··· Given data
Lemma withProgramCommands_succeeds (commands : list Command.t) :
  (exists commands', withProgramCommands program commands = inl commands') <->
  (forall c a, In c commands -> In a (Command.Arguments c) ->
               Argument.ExecFunc a <> "" ->
               exists action, method program (Argument.ExecFunc a) = Some action).
Proof.
  induction commands as [|c rest IH]; simpl.
  - split; [by intros _ c a []|eauto].
  - destruct (withProgramArguments program (Command.Arguments c)) as [arguments|message]
      eqn:Ha.
    + assert (Hargs : forall a, In a (Command.Arguments c) -> Argument.ExecFunc a <> "" ->
                                exists action, method program (Argument.ExecFunc a) = Some action)
        by (apply withProgramArguments_succeeds; eauto).
      destruct (withProgramCommands program rest) as [rest'|message].
      * split; [|eauto]. intros _ c' a' [<-|Hin]; [by apply Hargs|].
        apply (proj1 IH); eauto.
      * split; [by intros [? ?]|]. intros Hall.
        destruct (proj2 IH) as [? ?]; [|done]. intros c' a' Hin. apply Hall. by right.
    + split; [by intros [? ?]|]. intros Hall.
      destruct (proj2 (withProgramArguments_succeeds (Command.Arguments c))) as [? ?];
        [|congruence].
      intros a Hin. apply (Hall c a); [by left | done].
Qed.

End WithProgram.

(** X22.  withProgram succeeds exactly when the program has a method (of
    the executable type) for the init function, for the exit function and
    for the non-empty [ExecFunc] of every argument; an argument with an
    empty [ExecFunc] needs none.  When it fails, the message names a
    function that the program lacks. *)
Theorem X22_withProgram_succeeds_iff :
  forall (config : Config.t) (program : Program),
    ((exists config', withProgram config program = inl config') <->
     (exists init, method program (Config.InitFunc config) = Some init) /\
     (exists exit, method program (Config.ExitFunc config) = Some exit) /\
     (forall c a, In c (Config.Commands config) -> In a (Command.Arguments c) ->
                  Argument.ExecFunc a <> "" ->
                  exists action, method program (Argument.ExecFunc a) = Some action)) /\
    (forall message,
        withProgram config program = inr message ->
        exists funcName,
          method program funcName = None /\
          message = "unable to find method " +:+ quoted funcName +:+ " for type "
                      +:+ quoted (typeName program)).
Proof.
  intros config program. split.
  - unfold withProgram, getExecutable.
    destruct (method program (Config.InitFunc config)) as [init|];
      [|split; [by intros [? ?] | by intros [[? ?] _]]].
    destruct (method program (Config.ExitFunc config)) as [exit|];
      [|split; [by intros [? ?] | by intros (_ & [? ?] & _)]].
    destruct (withProgramCommands program (Config.Commands config)) as [commands|message]
      eqn:Hc.
    + split; [|eauto]. intros _. split; [eauto|]. split; [eauto|].
      apply withProgramCommands_succeeds. eauto.
    + split; [by intros [? ?]|]. intros (_ & _ & Hall).
      apply withProgramCommands_succeeds in Hall as [? ?]. congruence.
  - intros message. unfold withProgram.
    destruct (getExecutable program (Config.InitFunc config)) as [init|m] eqn:Hi.
    2: { intros [= <-]. apply getExecutable_inr in Hi. eauto. }
    destruct (getExecutable program (Config.ExitFunc config)) as [exit|m] eqn:He.
    2: { intros [= <-]. apply getExecutable_inr in He. eauto. }
    destruct (withProgramCommands program (Config.Commands config)) as [commands|m] eqn:Hc;
      [done|].
    intros [= <-]. clear Hi He. revert m Hc.
    induction (Config.Commands config) as [|c rest IH]; intros m; simpl; [done|].
    destruct (withProgramArguments program (Command.Arguments c)) as [arguments|m'] eqn:Ha.
    + destruct (withProgramCommands program rest) as [rest'|m'']; [done|].
      intros [= <-]. by apply IH.
    + intros [= <-]. clear IH. revert m' Ha.
      induction (Command.Arguments c) as [|a args IHa]; intros m'; simpl; [done|].
      destruct (Argument.ExecFunc a != "").
      * destruct (getExecutable program (Argument.ExecFunc a)) as [action|m''] eqn:Hg.
        -- destruct (withProgramArguments program args) as [args'|m3]; [done|].
           intros [= <-]. by apply IHa.
        -- intros [= <-]. apply getExecutable_inr in Hg. eauto.
      * destruct (withProgramArguments program args) as [args'|m3]; [done|].
        intros [= <-]. by apply IHa.
Qed.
······
*Exercise brief:* The answer should repeat every line of the listing exactly.

*Completed exercise:*
Lemma withProgramCommands_succeeds (commands : list Command.t) :
  (exists commands', withProgramCommands program commands = inl commands') <->
  (forall c a, In c commands -> In a (Command.Arguments c) ->
               Argument.ExecFunc a <> "" ->
               exists action, method program (Argument.ExecFunc a) = Some action).
Proof.
  induction commands as [|c rest IH]; simpl.
  - split; [by intros _ c a []|eauto].
  - destruct (withProgramArguments program (Command.Arguments c)) as [arguments|message]
      eqn:Ha.
    + assert (Hargs : forall a, In a (Command.Arguments c) -> Argument.ExecFunc a <> "" ->
                                exists action, method program (Argument.ExecFunc a) = Some action)
        by (apply withProgramArguments_succeeds; eauto).
      destruct (withProgramCommands program rest) as [rest'|message].
      * split; [|eauto]. intros _ c' a' [<-|Hin]; [by apply Hargs|].
        apply (proj1 IH); eauto.
      * split; [by intros [? ?]|]. intros Hall.
        destruct (proj2 IH) as [? ?]; [|done]. intros c' a' Hin. apply Hall. by right.
    + split; [by intros [? ?]|]. intros Hall.
      destruct (proj2 (withProgramArguments_succeeds (Command.Arguments c))) as [? ?];
        [|congruence].
      intros a Hin. apply (Hall c a); [by left | done].
Qed.

End WithProgram.

(** X22.  withProgram succeeds exactly when the program has a method (of
    the executable type) for the init function, for the exit function and
    for the non-empty [ExecFunc] of every argument; an argument with an
    empty [ExecFunc] needs none.  When it fails, the message names a
    function that the program lacks. *)
Theorem X22_withProgram_succeeds_iff :
  forall (config : Config.t) (program : Program),
    ((exists config', withProgram config program = inl config') <->
     (exists init, method program (Config.InitFunc config) = Some init) /\
     (exists exit, method program (Config.ExitFunc config) = Some exit) /\
     (forall c a, In c (Config.Commands config) -> In a (Command.Arguments c) ->
                  Argument.ExecFunc a <> "" ->
                  exists action, method program (Argument.ExecFunc a) = Some action)) /\
    (forall message,
        withProgram config program = inr message ->
        exists funcName,
          method program funcName = None /\
          message = "unable to find method " +:+ quoted funcName +:+ " for type "
                      +:+ quoted (typeName program)).
Proof.
  intros config program. split.
  - unfold withProgram, getExecutable.
    destruct (method program (Config.InitFunc config)) as [init|];
      [|split; [by intros [? ?] | by intros [[? ?] _]]].
    destruct (method program (Config.ExitFunc config)) as [exit|];
      [|split; [by intros [? ?] | by intros (_ & [? ?] & _)]].
    destruct (withProgramCommands program (Config.Commands config)) as [commands|message]
      eqn:Hc.
    + split; [|eauto]. intros _. split; [eauto|]. split; [eauto|].
      apply withProgramCommands_succeeds. eauto.
    + split; [by intros [? ?]|]. intros (_ & _ & Hall).
      apply withProgramCommands_succeeds in Hall as [? ?]. congruence.
  - intros message. unfold withProgram.
    destruct (getExecutable program (Config.InitFunc config)) as [init|m] eqn:Hi.
    2: { intros [= <-]. apply getExecutable_inr in Hi. eauto. }
    destruct (getExecutable program (Config.ExitFunc config)) as [exit|m] eqn:He.
    2: { intros [= <-]. apply getExecutable_inr in He. eauto. }
    destruct (withProgramCommands program (Config.Commands config)) as [commands|m] eqn:Hc;
      [done|].
    intros [= <-]. clear Hi He. revert m Hc.
    induction (Config.Commands config) as [|c rest IH]; intros m; simpl; [done|].
    destruct (withProgramArguments program (Command.Arguments c)) as [arguments|m'] eqn:Ha.
    + destruct (withProgramCommands program rest) as [rest'|m'']; [done|].
      intros [= <-]. by apply IH.
    + intros [= <-]. clear IH. revert m' Ha.
      induction (Command.Arguments c) as [|a args IHa]; intros m'; simpl; [done|].
      destruct (Argument.ExecFunc a != "").
      * destruct (getExecutable program (Argument.ExecFunc a)) as [action|m''] eqn:Hg.
        -- destruct (withProgramArguments program args) as [args'|m3]; [done|].
           intros [= <-]. by apply IHa.
        -- intros [= <-]. apply getExecutable_inr in Hg. eauto.
      * destruct (withProgramArguments program args) as [args'|m3]; [done|].
        intros [= <-]. by apply IHa.
Qed.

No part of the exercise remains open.